If you are curious to know the theoretical aspect of methods used for learning language models such as CBOW, Word2Vec, ELMo, GPT, BERT, ELECTRA, T5, and GPT, then you might be interested in this great guest lecture by Alec Radford (researcher at OpenAI). This was delivered as part of the ongoing course taught by Pieter Abbeel on deep unsupervised learning techniques.



Python Numpy Tutorial (with Jupyter and Colab)


Stanford’s popular online course on Convolutional Neural Network for Visual Recognition now includes a link to a Google Colab notebook for its introductory guide to Numpy. It’s a very extensive walkthrough but it’s very nice for beginners.


New mobile neural network architectures


Interested in building neural network architectures for mobile and edge devices, then this comprehensive blog post may be for you. The article covers a range of neural network designs and includes speed performance tests.


Data-Driven Sentence Simplification: Survey and Benchmark


Sentence simplification aims to modify a sentence in order to make it easier to read and understand. This survey paper focuses on approaches that attempt to learn how to simplify using corpora of aligned original-simplified sentence pairs in English, which is the dominant paradigm nowadays. It also includes a benchmark of different approaches on common data sets so as to compare them and highlight their strengths and limitations.


Advanced Topics in Machine Learning


Yisong Yue published all lecture videos for the Data-Driven Algorithm Design course. It contains advanced topics in machine learning that range from Bayesian optimization to differentiable computation to imitation learning.


Noteworthy Mentions ⭐️

Get access to the previous issues of the NLP Newsletter here.


Harvard is currently offering a great selection of self-paced courses for free.
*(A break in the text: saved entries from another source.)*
(** Messages on a connection, and the announcement of the election among them. *)
Definition sent_on (i c : nat) (out : list (nat * nat * ProposerAcceptorMessage)) : list ProposerAcceptorMessage :=
  omap (λ x, if bool_decide (x.1 = (i, c)) then Some x.2 else None) out.
Arguments sent_on : simpl never.

Definition is_elected (m : ProposerAcceptorMessage) : bool := match m with Elected _ => true | _ => false end.
Definition is_append (m : ProposerAcceptorMessage) : bool := match m with AppendRequestMsg _ => true | _ => false end.

(** WAL is only sent after the announcement. *)
Definition elected_first (l : list ProposerAcceptorMessage) : Prop :=
  ∀ k m, l !! k = Some m → is_append m = true → existsb is_elected (take k l) = true.

Definition header_ok (g : G) (t : Term) (r : AppendRequestHeader) : Prop :=
  ar_generation r = generation conf ∧ ar_term r = t ∧ committed_lsn g t (ar_commit_lsn r).

(** What may be sent in term [t]. *)
Definition out_ok (g : G) (t : Term) (m : ProposerAcceptorMessage) : Prop :=
  match m with
  | Greeting r => generation (pg_mconf r) = 0
  | VoteRequestMsg v => v = MkVoteRequest (generation conf) t
  | Elected e => pe_generation e = generation conf ∧ pe_term e = t ∧ leads g t (pe_term_history e)
  | AppendRequestMsg a => header_ok g t (h a)
  | _ => False
  end.

(** What has become of [w0]: messages were sent, and the phase has not gone back. *)
Definition since (w : WalProposer.t) : Prop :=
  config w = config w0 ∧ outbox w0 `prefix_of` outbox w ∧
  (state w0 ≠ WPS_COLLECTING_TERMS → state w ≠ WPS_COLLECTING_TERMS ∧ propTerm w = propTerm w0) ∧
  (state w0 = WPS_ELECTED → state w = WPS_ELECTED).

(** What holds of everything the proposer has done, also when it has failed. *)
Record wp_out (g : G) (w : WalProposer.t) : Prop := {
  wo_commit : committed_lsn g (propTerm w) (commitLsn w);
  wo_out x : x ∈ outbox w → out_ok g (propTerm w) x.2 ∧ (state w = WPS_COLLECTING_TERMS → ∃ r, x.2 = Greeting r);
  wo_order i c : elected_first (sent_on i c (outbox w));
  wo_leader e : e ∈ elected g → l_prop e = p → state w = WPS_ELECTED ∧ l_term e = propTerm w;
  wo_since : since w
}.
(** A donor that still counts was counted. *)
Lemma pointed_seen w i s :
  ptrs_ok addr (safekeeper w) (members (wp_mconf w)) (members_safekeepers w) →
  ptrs_ok addr (safekeeper w) (new_mset (wp_mconf w)) (new_members_safekeepers w) →
  pointed w i → safekeeper w !! i = Some s →
  Some (i, s) ∈ member_slots w (members (wp_mconf w)) (members_safekeepers w) ∨
  new_mset (wp_mconf w) ≠ [] ∧ Some (i, s) ∈ member_slots w (new_mset (wp_mconf w)) (new_members_safekeepers w).
Proof.
  assert (∀ mset msk, ptrs_ok addr (safekeeper w) mset msk → Some i ∈ msk → safekeeper w !! i = Some s →
    mset ≠ [] ∧ Some (i, s) ∈ member_slots w mset msk) as H.
  { intros mset msk Hp [k Hk]%list_elem_of_lookup Hs. destruct (Hp k i Hk) as (m & _ & Hm & _).
    split; [by intros ->|]. apply list_elem_of_lookup. exists k. unfold member_slots. rewrite list_lookup_fmap.
    pose proof (lookup_lt_Some _ _ _ Hm). rewrite lookup_seq_lt by lia. cbn. rewrite Hk. cbn. by rewrite Hs. }
  intros Hp Hpn [Hi|Hi] Hs; [left|right]; by apply H.
Qed.

Lemma counted_inv g w w' seen :
  strip w' = strip w → state w = WPS_CAMPAIGN → wp_inv g n w → counted g w' seen → wp_inv g n w'.
Proof. intros E Hst Hi Hc. apply (strip_inv g w); [done..|]. intros d Hd. by apply (ct_donor _ _ _ Hc). Qed.

Lemma member_slots_strip w w' mset msk : strip w' = strip w → member_slots w' mset msk = member_slots w mset msk.
Proof. intros E. destruct (strip_fields w w' E) as (Es & _). unfold member_slots. by rewrite Es. Qed.

(** The donor of a count in which a quorum has voted. *)
Lemma counted_elected g w seen Q :
  wp_inv g n w → state w = WPS_CAMPAIGN → counted g w seen → conf_quorum conf Q →
  (∀ a, a ∈ Q → ∃ i s, Some (i, s) ∈ seen ∧ voted w i s ∧ sk_addr s = a) →
  (∀ i s, pointed w i → safekeeper w !! i = Some s → Some (i, s) ∈ seen) →
  ∃ d s, elected_by g w d s Q.
Proof.
  intros Hi Hst Hc HQ Hvotes Hseen.
  assert (∃ a, a ∈ Q) as [a Ha].
  { apply set_choose_L. intros ->. destruct HQ as [HQ _]. unfold mset_quorum in HQ. rewrite intersection_empty_l_L, size_empty in HQ.
    destruct (co_members _ Hconf) as (_ & Hne & _). pose proof (mset_quorum_bound _ Hne). lia. }
  destruct (Hvotes a Ha) as (i0 & s0 & Hin0 & Hv0 & _). destruct (donor w) as [d|] eqn:Ed; [|by destruct (ct_some _ _ _ Hc i0 s0)].
  destruct (ct_donor _ _ _ Hc d Ed) as ((Hpt & s & Hs & Hv & Hfr) & Hbest). exists d, s. split; [done..| |].
  - intros b Hb. destruct (Hvotes b Hb) as (i & s' & Hin & Hv' & <-). exists s'. split; [|by apply (ct_best _ _ _ Hc i)].
    destruct Hv' as [Hs' Ew]. destruct (wi_slots _ _ _ _ _ _ _ _ Hi i s' Hs') as (_ & _ & K & _). destruct (K Hst) as [_ Kv]. by apply Kv.
  - destruct Hbest as [(s' & [Hs' Ew] & E1 & E2)|[E1 E2]].
    + left. simplify_eq. destruct (wi_slots _ _ _ _ _ _ _ _ Hi d s Hs) as (_ & _ & K & _). destruct (K Hst) as [_ Kv].
      by destruct (Kv Ew).
    + right. split_and!; [done..|]. destruct Hfr as [?|Ew]; [by left|right]. apply (ct_best _ _ _ Hc d); [by apply Hseen|by split].
Qed.
(** * Steps of the abstract protocol on this acceptor *)

Definition voted (g g' : G) : Prop := votes g ⊆ votes g' ∧ ∀ v, v ∈ votes g' → v ∈ votes g ∨ Some (v_prop v) = q.

Definition ext (g g' : G) : Prop :=
  rtc (step L) g g' ∧ elected g' = elected g ∧ (∀ m, m ≠ n → accs g' m = accs g m) ∧ voted g g' ∧ acks g ⊆ acks g'.

Lemma voted_same g g' : votes g' = votes g → voted g g'.
Proof. intros Ev. unfold voted. rewrite Ev. split; [done|]. by left. Qed.

Lemma ext_refl g : ext g g.
Proof. split_and!; [constructor|done|done|by apply voted_same|done]. Qed.
Lemma ext_trans g1 g2 g3 : ext g1 g2 → ext g2 g3 → ext g1 g3.
Proof.
  intros (S1 & E1 & A1 & V1 & K1) (S2 & E2 & A2 & V2 & K2). split_and!; [by etrans|congruence| | |set_solver].
  - intros m Hm. by rewrite A2, A1.
  - destruct V1 as [? V1], V2 as [? V2]. split; [set_solver|]. intros v [Hv|?]%V2; [by apply V1|by right].
Qed.
Lemma ext_step g g' : step L g g' → elected g' = elected g → (∀ m, m ≠ n → accs g' m = accs g m) →
  voted g g' → acks g ⊆ acks g' → ext g g'.
Proof. intros. split_and!; try done. by apply rtc_once. Qed.
Lemma ext_invariant g g' : ext g g' → invariant g → invariant g'.
Proof. intros (Hs & _). induction Hs as [|g1 g2 g3 H12 _ IH]; [done|]. intros Hi. apply IH. by eapply step_invariant. Qed.

Lemma committed_mono (g g' : G) e c : elected g ⊆ elected g' → acks g ⊆ acks g' → committed g e c → committed g' e c.
Proof.
  intros He Hk (Hin & Hs & Q & HQ & Hq). split_and!; [by apply He|done|]. exists Q. split; [done|]. intros a Ha.
  destruct (Hq a Ha) as (k & ? & ?). exists k. auto.
Qed.
Lemma log_committed_mono g g' th c : elected g ⊆ elected g' → acks g ⊆ acks g' → log_committed g th c → log_committed g' th c.
Proof.
  intros He Hk [?|(e & c' & Hc & ? & ?)]; [by left|right]. exists e, c'. split_and!; [|done..]. by eapply committed_mono.
Qed.
Lemma ext_committed g g' th c : ext g g' → log_committed g th c → log_committed g' th c.
Proof. intros (_ & E' & _ & _ & Ka). apply log_committed_mono; [by rewrite E'|done]. Qed.
(** What the reads of a run give. *)
Lemma reads_ok g c p w nodes e reads inbox :
  cluster_ok g c → procs c p = Some (MkProc w true nodes) →
  read_inbox p w e reads c = Some inbox →
  ∃ n, (∀ i, entry_slot e = Some i → nodes !! i = Some n) ∧ ∀ m, ReadMsg m ∈ inbox → reply_ok p g w n m.
Proof.
  intros Hc Hp. unfold read_inbox. destruct (entry_slot e) as [i|] eqn:Ei; cycle 1.
  { intros [= <-]. exists 0. split; [done|]. by intros m ?%elem_of_nil. }
  destruct (safekeeper w !! i) as [s|] eqn:Es; [|done]. cbn. intros [= <-].
  pose proof (wi_nodes _ _ _ _ _ _ _ _ (po_inv _ _ _ (co_procs _ _ Hc p _ Hp) 0 eq_refl)) as En. cbn in En.
  assert (nodes !! i = Some (sk_addr addr s)) as Hn by (by rewrite <-En, list_lookup_fmap, Es).
  exists (sk_addr addr s). split; [by intros j [= ->]|]. intros m (f & Ef & _)%list_elem_of_fmap. unfold fetch in Ef.
  destruct f as [k| |]; [|done..]. destruct (lk_sent (links c (p, i, conn s)) !! k) as [m'|] eqn:Em; [|done]. injection Ef as <-.
  apply (lo_sent _ _ _ _ _ _ _ (co_links _ _ Hc p _ i (conn s) _ Hp Hn)), list_elem_of_lookup. by exists k.
Qed.
(** * Homa: RPC lifecycle (homa_utils.c) and the receive buffer pool

    A shallow embedding of the RPC bookkeeping of [homa_utils.c]
    ([homa_rpc_new_client], [homa_rpc_new_server], [homa_rpc_free],
    [homa_rpc_reap], [homa_find_client_rpc], [homa_find_server_rpc]) and of
    the buffer pool exercised by [test/unit_homa_pool.c].

    Also embedded: [homa_rpc_acked], [homa_prios_changed] with the priority
    fields that [homa_init] sets, [homa_snprintf] and
    [homa_print_ipv4_addr].

    Layout: data, then the buffer pool, then the socket and the functions of
    [homa_utils.c], then the properties. *)

From stdpp Require Import base option list gmap fin_maps pretty.
From Stdlib Require Import ZArith Lia Ascii.

Local Open Scope Z_scope.

(* ===================================================================== *)
(** ** Machine integers *)
(* ===================================================================== *)

(** [__u64] arithmetic: values live in [0, 2^64). *)
Definition wrap_u64 (x : Z) : Z := x mod 2 ^ 64.

(** [int] arithmetic as the kernel compiles it (two's complement, wrapping). *)
Definition wrap_int (x : Z) : Z := (x + 2 ^ 31) mod 2 ^ 32 - 2 ^ 31.

(** Linux errno values used by the functions below. *)
Definition ENOMEM : Z := 12.
Definition ESHUTDOWN : Z := 108.

(* ===================================================================== *)
(** ** Messages *)
(* ===================================================================== *)

(** A [struct homa_rpc] is named by its address. *)
Definition handle := nat.

(** A [struct sk_buff] is named by its address. *)
Definition skb := nat.

(** [struct homa_gap]: a range of bytes not yet received. *)
Record homa_gap := { gap_start : Z; gap_end : Z }.

(** [struct homa_message_in], the fields the functions below touch. *)
Record homa_message_in := {
  mi_length : Z;
  mi_packets : list skb;
  mi_gaps : list homa_gap;
  mi_num_bpages : Z;
  mi_bpage_offsets : list Z
}.

(** [struct homa_message_out], the fields the functions below touch. The
    chain [packets -> next_skb -> ...] is the list [mo_packets]. *)
Record homa_message_out := {
  mo_length : Z;
  mo_packets : list skb;
  mo_num_skbs : Z;
  mo_active_xmits : Z
}.

(* ===================================================================== *)
(** ** The buffer pool *)
(* ===================================================================== *)

(** homa_pool.c is not among the sources. The pool is modelled from
    section 4.3 of the specification and from test/unit_homa_pool.c: where
    a unit test shows something else than the prose says, the model follows
    the test, and the definition names the test. Other cores act on the
    pool only through the locks they hold when a try-lock is made. *)

(** Modelled from the spec: HOMA_BPAGE_SHIFT and HOMA_BPAGE_SIZE come from a
    header that is not among the sources; section 4.3 gives 64 KiB, and the
    unit tests (a 150000-byte message takes three bpages and leaves
    150000 - 2*HOMA_BPAGE_SIZE bytes in the last one) agree with it. *)
Definition HOMA_BPAGE_SHIFT : Z := 16.
Definition HOMA_BPAGE_SIZE : Z := 2 ^ HOMA_BPAGE_SHIFT.

(** Modelled from the spec: the error kinds of section 7 that the pool
    returns. The unit tests see them as EINVAL, ENOMEM and -1. *)
Inductive pool_error := InvalidArgument | AllocationFailure | ResourceExhausted.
ARBML provides implementations of many Arabic NLP and ML projects providing real-time experience using many interfaces like web, command line and notebooks.


NLP Dashboard is a fun NLP web app to perform named entity recognition and statistical analysis of text and news stories. Built using spaCy, Flask, and Python.


If you haven’t checked it out, Connor Shorten maintains this really informative YouTube channel where he summarizes interesting and recent ML papers. He covers the important details of each work while providing excellent short and concise summaries. He also started a podcast with other great researchers and explainers in the field.


Here is a rich and impressive repository that provides best practices and recommendations (via notebooks and explanations) for many NLP scenarios such as text classification, entailment, text summarization, question answering, etc.